In other words: I forgot to declare the Var for a class some times in my programming life.
That is probably what happens in most situations like the example you showed.
However, in this case you can see that the variables are declared in the function headers it is just that the compiler is unable to 'see' them.
That has to do with the fact that the function header as declared in the interface section of the unit does not match the function header as declared in the implementation section of the unit.
for example:
interface
procedure DKupperch(var inchr:char);
implementation
procedure DKupperch;
Do you note the difference in the function header ?
So, in theory that would give a possibility to say: "You are doing it wrong" and the compiler is in its right to complain about it.

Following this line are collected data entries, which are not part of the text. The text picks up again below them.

(** Once the growth check has left room for the cell counted, the four
    writes of the pass go through. *)
Lemma melt_body_writes t p s n' cs0 :
  is_eof t = false -> at_boundary lines first_row t = false ->
  0 <= ls_cells s ->
  grow (ls_cells s + 1) (ls_n s) p (ls_collectors s) = Ok (n', cs0) ->
  capacity (Z.to_nat n') cs0 -> (4 <= length cs0)%nat ->
  ls_cells s + 1 <= n' ->
  exists s',
    melt_body locale lines first_row show t p s = Ok (Next s') /\
    ls_n s' = n' /\ ls_cells s' = ls_cells s + 1 /\
    length (ls_collectors s') = length cs0 /\
    capacity (Z.to_nat n') (ls_collectors s').
Proof.
  intros Heof Hb Hc Hg Hcap0 Hlen0 Hroom. unfold melt_body.
  rewrite Hb. replace (ls_cells s + 1 - 1) with (ls_cells s) by lia.
  rewrite Hg. simpl.
  assert (Hi : 0 <= ls_cells s < Z.of_nat (Z.to_nat n')) by lia.
  destruct (setValue_in_range 0 (ls_cells s) (VInt (Z.of_N (row t) + 1)) cs0 _
              Hcap0 ltac:(lia) Hi) as [cs1 H1].
  rewrite H1. simpl.
  destruct (setValue_capacity _ _ _ _ _ _ H1 Hcap0) as [Hcap1 _].
  pose proof (setValue_length _ _ _ _ _ H1) as Hlen1.
  destruct (setValue_in_range 1 (ls_cells s) (VInt (Z.of_N (col t) + 1)) cs1 _
              Hcap1 ltac:(lia) Hi) as [cs2 H2].
  rewrite H2. simpl.
  destruct (setValue_capacity _ _ _ _ _ _ H2 Hcap1) as [Hcap2 _].
  pose proof (setValue_length _ _ _ _ _ H2) as Hlen2.
  destruct (setValue_in_range 3 (ls_cells s) (VTok t) cs2 _
              Hcap2 ltac:(lia) Hi) as [cs3 H3].
  rewrite H3. simpl.
  destruct (setValue_capacity _ _ _ _ _ _ H3 Hcap2) as [Hcap3 _].
  pose proof (setValue_length _ _ _ _ _ H3) as Hlen3.
  destruct (writeType_in_range (ls_cells s) t cs3 _ Heof Hcap3 ltac:(lia) Hi)
    as [cs4 H4].
  rewrite H4. simpl.
  apply writeType_Ok in H4 as [_ H4].
  destruct (setValue_capacity _ _ _ _ _ _ H4 Hcap3) as [Hcap4 _].
  pose proof (setValue_length _ _ _ _ _ H4) as Hlen4.
  eexists. split; [done|]. simpl. split_and!; [done|done|lia|done].
Qed.

Lemma melt_body_ok t p s :
  is_eof t = false -> fraction p -> fits (ls_cells s + 1) p ->
  0 <= ls_cells s -> 0 <= ls_n s ->
  (4 <= length (ls_collectors s))%nat ->
  capacity (Z.to_nat (ls_n s)) (ls_collectors s) ->
  exists st, melt_body locale lines first_row show t p s = Ok st /\
    forall s', st = Next s' ->
      ls_cells s' = ls_cells s + 1 /\
      0 <= ls_n s' /\ (4 <= length (ls_collectors s'))%nat /\
      capacity (Z.to_nat (ls_n s')) (ls_collectors s').
Proof.
  intros Heof Hp Hfit Hc Hn Hlen Hcap.
  destruct (at_boundary lines first_row t) eqn:Hb.
  { unfold melt_body. rewrite Hb. eexists; split; [done|done]. }
  destruct (grow_ok (ls_cells s + 1) (ls_n s) p (ls_collectors s))
    as (n' & cs0 & Hg & Hcap0 & Hlen0 & Hn' & Hc' & _); try done; [lia|].
  destruct (melt_body_writes t p s n' cs0 Heof Hb Hc Hg Hcap0 ltac:(lia) Hc')
    as (s1 & -> & Hn1 & Hc1 & Hl1 & Hcap1).
  eexists. split; [done|]. intros s' [= <-].
  rewrite Hn1. split_and!; [done|lia|lia|done].
Qed.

Except for one minor detail and that is that some Pascal dialects actually allow you to omit the parameter declaration of a function header in the implementation section of a unit. In such cases these are 'automatically' used from the interfaced declaration of the function so that the compiler is able to make sense out of it.

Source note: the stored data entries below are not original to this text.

Lemma renderTextSegment_loop_spans (text rest : list byte)
  (segStart current : nat) (st : State) :
  (forall k, (k < length rest)%nat ->
     nth k rest x00 = char_at text (current + k)) ->
  (segStart <= current)%nat ->
  (current + length rest <= length text)%nat ->
  (forall i, (segStart <= i < current)%nat -> kept (char_at text i)) ->
  (forall i, (segStart <= i < current + length rest)%nat ->
     esc_startb text i = false) ->
  Forall (span_ok text) (drawList st) ->
  Forall (span_ok text)
    (drawList (renderTextSegment_loop text rest segStart current st)).
Proof.
  revert segStart current st.
  induction rest as [|c rest IH];
    intros segStart current st Hrest Hle Hend Hkept Hesc Hdraw;
    cbn [renderTextSegment_loop length] in *.
  - apply emit_pending_spans; auto; [lia|].
    intros i Hi. split; [now apply Hkept|apply Hesc; lia].
  - assert (Hc : c = char_at text current).
    { specialize (Hrest 0%nat ltac:(lia)). cbn in Hrest.
      now rewrite Nat.add_0_r in Hrest. }
    assert (Hrest' : forall k, (k < length rest)%nat ->
                       nth k rest x00 = char_at text (S current + k)).
    { intros k Hk. specialize (Hrest (S k) ltac:(lia)). cbn [nth] in Hrest.
      rewrite Hrest. f_equal. lia. }
    assert (Hflush : Forall (span_ok text)
                       (drawList (emit_pending text segStart current st))).
    { apply emit_pending_spans; auto; [lia|].
      intros i Hi. split; [now apply Hkept|apply Hesc; lia]. }
    assert (Hnext : forall st',
               drawList st'
               = drawList (emit_pending text segStart current st) ->
               Forall (span_ok text)
                 (drawList (renderTextSegment_loop text rest (S current)
                              (S current) st'))).
    { intros st' Hst'. apply IH; auto; try lia.
      - intros i Hi. apply Hesc. lia.
      - now rewrite Hst'. }
    destruct (Byte.eqb c LF); [now apply Hnext|].
    destruct (Byte.eqb c CR); [now apply Hnext|].
    destruct (Byte.eqb c TAB); [now apply Hnext|].
    destruct (Byte.eqb c BS); [now apply Hnext|].
    destruct ((uchar c <? 32)%Z && negb (Byte.eqb c ESC)) eqn:Hctl;
      [now apply Hnext|].
    apply IH; auto; try lia.
    + intros i Hi.
      destruct (Nat.eq_dec i current) as [->|Hne]; [|apply Hkept; lia].
      rewrite <- Hc. apply andb_false_iff in Hctl.
      destruct Hctl as [Hge|Hesc'].
      * left. apply Z.ltb_ge in Hge. assumption.
      * right. apply negb_false_iff in Hesc'. now apply Byte.byte_dec_bl.
    + intros i Hi. apply Hesc. lia.
Qed.

Lemma renderTextSegment_spans (text : list byte) (a b : nat) (st : State) :
  (b <= length text)%nat ->
  (forall i, (a <= i < b)%nat -> esc_startb text i = false) ->
  Forall (span_ok text) (drawList st) ->
  Forall (span_ok text) (drawList (renderTextSegment text a b st)).
Proof.
  intros Hb Hesc Hdraw. unfold renderTextSegment.
  destruct (Nat.ltb_spec a b) as [Hlt|_]; [|assumption].
  apply renderTextSegment_loop_spans; auto;
    rewrite ?span_length by assumption.
  - intros k Hk. now apply span_nth.
  - lia.
  - intros i Hi. lia.
  - intros i Hi. apply Hesc. lia.
Qed.

Lemma initial_scan_ok (text : list byte) : scan_ok text (Literal, initial).
Proof.
  split; [cbn; lia|]. split; [constructor|].
  intros _. cbn. split; [lia|]. intros i Hi. lia.
Qed.

Lemma step_scan_ok (text : list byte) (cfg cfg' : Mode * State) :
  step text cfg = Some cfg' -> scan_ok text cfg -> scan_ok text cfg'.
Proof.
  destruct cfg as [[|] st]; cbn [step]; intros Hstep (Hptr & Hdraw & Hlit);
    cbn [fst snd] in *.
  - destruct (Hlit eq_refl) as [Hseg Hesc]. clear Hlit.
    destruct (Nat.ltb_spec (ptr st) (length text)) as [Hlt|]; [|discriminate].
    destruct (Byte.eqb (char_at text (ptr st)) ESC
              && looking_at text (S (ptr st)) LBRACKET) eqn:Hstart;
      inversion Hstep; subst cfg'; clear Hstep.
    + pose proof Hstart as Hlb. apply andb_true_iff in Hlb.
      destruct Hlb as [_ Hlb]. apply looking_at_true in Hlb.
      destruct Hlb as [Hlb _].
      set (st1 := if (segmentStart st <? ptr st)%nat
                  then renderTextSegment text (segmentStart st) (ptr st) st
                  else st).
      assert (Hp : ptr st1 = ptr st).
      { unfold st1. destruct (segmentStart st <? ptr st)%nat; [|reflexivity].
        apply renderTextSegment_same_scan. }
      assert (Hd : Forall (span_ok text) (drawList st1)).
      { unfold st1. destruct (segmentStart st <? ptr st)%nat; [|assumption].
        apply renderTextSegment_spans; auto. }
      split; cbn [fst snd ptr set_ptr drawList]; [lia|].
      split; [assumption|discriminate].
    + split; cbn [fst snd ptr set_ptr segmentStart drawList]; [lia|].
      split; [assumption|]. intros _. split; [lia|].
      intros i Hi. destruct (Nat.eq_dec i (ptr st)) as [->|Hne];
        [assumption|apply Hesc; lia].
  - destruct ((ptr st <? length text)%nat
              && negb (Byte.eqb (char_at text (ptr st)) LOWER_M));
      inversion Hstep; subst cfg'; clear Hstep; cbn [fst snd].
    + pose proof (escape_iteration_frame text st) as (_ & _ & Hd & Hf).
      split; cbn [fst snd]; [lia|]. split; [now rewrite Hd|discriminate].
    + destruct (looking_at text (ptr st) LOWER_M) eqn:Hm.
      * apply looking_at_true in Hm. destruct Hm as [Hm _].
        split;
          cbn [fst snd ptr set_ptr set_segmentStart drawList segmentStart];
          [lia|].
        split; [assumption|]. intros _. split; [lia|]. intros i Hi. lia.
      * split;
          cbn [fst snd ptr set_ptr set_segmentStart drawList segmentStart];
          [lia|].
        split; [assumption|]. intros _. split; [lia|]. intros i Hi. lia.
Qed.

It is actually a very handy feature as it saves a lot of typing. The bad thing about it is that if your have many of such declarations and forgot about the parameter list of a particular function then you would have to scroll up in your source-code to see the declaration and determine the parameter names and types (manually).
Note that such things were invented when there didn't exist all those fancy code-editors that exists today.
The second issue is an entire other one and has to do with the fact that the code as presented uses uni-code characters and that has to do with how the strings and character declarations are being treated. But that is out of scope of what I reacted to.